Here is a list of college basketball players who have already declared for the 2017 NBA Draft or announced they are returning to school.


UPDATED: 4/22/17


Jarrett Allen, C, Texas, 6-11, Fr.
’16-’17: 13.4 ppg, 8.4 rpg, 1.5 bpg, 56.6 FG%, 56.4 FT%
Allen is a skilled big man who could end up being drafted in the late lottery.

Ike Anigbogu, PF/C, UCLA, 6-10, Fr.
’16-’17: 4.7 ppg, 4 rpg, 1.2 bpg, 56.4 FG%, 53.5 FT%
Potential, potential, potential… that is what will get Anigbogu drafted, likely in the first round, I think he would be better off returning for his sophomore season so he could get more touches but he’s gone.

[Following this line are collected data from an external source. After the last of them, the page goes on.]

Definition scan_record (total : Z) (rest : list Z) : scan_result :=
  if len rest <? 17 then ScanStop
  else if negb (bool_decide (take 4 rest = recordMagic)) || negb (bool_decide (take 1 (drop 4 rest) = [recordVersion]))
  then ScanCorrupt
  else
    let headerLength := be_value (take 4 (drop 5 rest)) in
    let payloadLength := be_value (take 8 (drop 9 rest)) in
    if (maxHeaderBytes <? headerLength) || (total <? payloadLength) then ScanCorrupt
    else
      let size := 17 + headerLength + payloadLength + 4 in
      if len rest <? size then ScanStop
      else
        let body := take (Z.to_nat (size - 4)) rest in
        if negb (crc32c body =? be_value (take 4 (drop (Z.to_nat (size - 4)) rest))) then ScanCorrupt
        else match unmarshal_header (take (Z.to_nat headerLength) (drop 17 rest)) with
        | None => ScanCorrupt
        | Some h =>
            match accept_header h with
            | None => ScanCorrupt
            | Some h' => ScanRecord (entry_of h' (drop (17 + Z.to_nat headerLength) body) size) size
            end
        end.

(** [recoverFile]: the items, and the offset the file is truncated at. *)
Fixpoint recover_loop (fuel : nat) (total offset : Z) (rest : list Z) : result SpoolError (list entry * option Z) :=
  match fuel with
  | O => Err ErrFuel
  | S fuel' =>
      match rest with
      | [] => Ok ([], None)
      | _ =>
          match scan_record total rest with
          | ScanStop => Ok ([], Some offset)
          | ScanCorrupt => Err ErrCorruptRecord
          | ScanRecord item size =>
              match recover_loop fuel' total (offset + size) (drop (Z.to_nat size) rest) with
              | Err x => Err x
              | Ok (items, cut) => Ok (item :: items, cut)
              end
          end
      end
  end.

Definition recoverFile (contents : list Z) : result SpoolError (list entry * option Z) :=
  recover_loop (S (length contents)) (len contents) 0 contents.

End Codec.

(** ** Byte lemmas *)

Lemma length_be_bytes n z : length (be_bytes n z) = n.
Proof. revert z. induction n as [|n IH]; intros z; cbn; [done|]. rewrite length_app, IH. cbn. lia. Qed.

Lemma be_value_app l b : be_value (l ++ [b]) = be_value l * 256 + b.
Proof. unfold be_value. by rewrite fold_left_app. Qed.

Lemma be_value_bytes n z : 0 <= z < 256 ^ Z.of_nat n -> be_value (be_bytes n z) = z.
Proof.
  revert z. induction n as [|n IH]; intros z Hz; cbn [be_bytes].
  - cbn in *. lia.
  - rewrite be_value_app, IH.
    + rewrite (Z.div_mod z 256) at 3 by lia. lia.
    + rewrite Nat2Z.inj_succ, Z.pow_succ_r in Hz by lia.
      split; [apply Z.div_pos; lia|apply Z.div_lt_upper_bound; lia].
Qed.

Lemma lxor_range32 a b : 0 <= a < 2 ^ 32 -> 0 <= b < 2 ^ 32 -> 0 <= Z.lxor a b < 2 ^ 32.
Proof.
  intros Ha Hb. split; [apply Z.lxor_nonneg; lia|].
  destruct (Z.eq_dec (Z.lxor a b) 0) as [->|Hne]; [lia|].
  assert (H0 : 0 <= Z.lxor a b) by (apply Z.lxor_nonneg; lia).
  apply Z.log2_lt_pow2; [lia|].
  eapply Z.le_lt_trans; [apply Z.log2_lxor; lia|].
  assert (Hlog : forall x, 0 <= x < 2 ^ 32 -> Z.log2 x < 32).
  { intros x Hx. destruct (Z.eq_dec x 0) as [->|]; [done|]. apply Z.log2_lt_pow2; lia. }
  apply Z.max_lub_lt; auto.
Qed.

Lemma crc_bit_range c : 0 <= c < 2 ^ 32 -> 0 <= crc_bit c < 2 ^ 32.
Proof.
  intros Hc. unfold crc_bit. rewrite Z.shiftr_div_pow2 by lia. change (2 ^ 1) with 2.
  assert (Hd : 0 <= c / 2 < 2 ^ 32) by (split; [apply Z.div_pos|apply Z.div_lt_upper_bound]; lia).
  destruct (Z.odd c); [|done]. by apply lxor_range32; [|lia].
Qed.

Lemma crc32c_range l : Forall is_byte l -> 0 <= crc32c l < 2 ^ 32.
Proof.
  intros Hl. unfold crc32c. apply lxor_range32; [|lia].
  assert (H : forall c, 0 <= c < 2 ^ 32 -> 0 <= fold_left crc_byte l c < 2 ^ 32); [|apply H; lia].
  induction Hl as [|b l Hb _ IH]; intros c Hc; [done|]. cbn [fold_left]. apply IH.
  unfold crc_byte. unfold is_byte in Hb. assert (Hx : 0 <= Z.lxor c b < 2 ^ 32) by (apply lxor_range32; lia).
  revert Hx. generalize (Z.lxor c b). generalize 8%nat. intros n. induction n as [|n IHn]; intros z Hz; [done|].
  cbn. by apply crc_bit_range, IHn.
Qed.

Lemma be_bytes_bytes n z : Forall is_byte (be_bytes n z).
Proof.
  revert z. induction n as [|n IH]; intros z; cbn; [constructor|].
  apply Forall_app. split; [done|]. apply Forall_singleton, Z.mod_pos_bound. lia.
Qed.

Lemma uint_id z k : 0 <= z < 2 ^ k -> z mod 2 ^ k = z.
Proof. apply Z.mod_small. Qed.

Lemma be_value_nonneg l : Forall is_byte l -> 0 <= be_value l.
Proof.
  induction l as [|b l IH] using rev_ind; intros H; [done|].
  apply Forall_app in H as [Hl Hb]. apply (proj1 (Forall_singleton _ _)) in Hb. unfold is_byte in Hb.
  rewrite be_value_app. specialize (IH Hl). lia.
Qed.

(** ** Headers that JSON carries unchanged: ASCII strings (Go replaces invalid UTF-8), UTC times,
    integers within their Go types *)

Definition ascii_string (s : string) : Prop := Forall (fun c => c < 128) (bytes_of s).

Definition plain_cursor (c : persistedCursorReceipt) : Prop :=
  0 <= p_Version c < 2 ^ 8 /\ ascii_string (p_Key c) /\ ascii_string (p_AssignmentID c)
  /\ 0 <= p_ConfigurationRevision c < 2 ^ 64 /\ ascii_string (p_TemplateID c) /\ ascii_string (p_InstanceID c)
  /\ 0 <= p_Sequence c < 2 ^ 64 /\ Forall is_byte (p_Digest c) /\ in_utc (p_CollectedAt c) = true.

Definition plain_header (h : recordHeader) : Prop :=
  ascii_string (h_ID h) /\ ascii_string (h_SourceID h) /\ in_utc (h_CreatedAt h) = true
  /\ int64_min <= h_Priority h <= int64_max /\ 0 <= h_Checksum h < 2 ^ 32
  /\ validClass (h_Class h) = true /\ 0 <= h_Sequence h < 2 ^ 64
  /\ match h_Cursor h with None => True | Some c => plain_cursor c end.

Section CodecFacts.

Context (marshal_header : recordHeader -> option (list Z)).
Context (unmarshal_header : list Z -> option recordHeader).
(** [json.Unmarshal] reads back a plain header that [json.Marshal] wrote, and the encoding is bytes. *)
Context (header_roundtrip : forall h b, plain_header h -> marshal_header h = Some b -> unmarshal_header b = Some h).
Context (header_bytes : forall h b, marshal_header h = Some b -> Forall is_byte b).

OG Anunoby, SF, Indiana, 6-8, Soph.
’16-’17: 11.1 ppg, 5.4 rpg, 55.7 FG%, 56.3 FT%, 31.1 3-PT%
Expected by many to have a breakout sophomore campaign, Anunoby suffered a season-ending injury midway through the year and never fully broke out. Because of his size and athleticism, he should be a first round pick even though he will unlikely to work out full speed for teams prior to the draft.

Dwayne Bacon, SG, Florida State, 6-7, Soph.
’16-’17: 17.2 ppg, 4.2 rpg, 45.2 FG%, 75.4 FT%, 33.3 3-PT%
I really like Bacon due to his size, strength, and ability to score the ball. He likely goes in the second round since he struggles with his perimeter shooting and doesn’t contribute much else outside of scoring.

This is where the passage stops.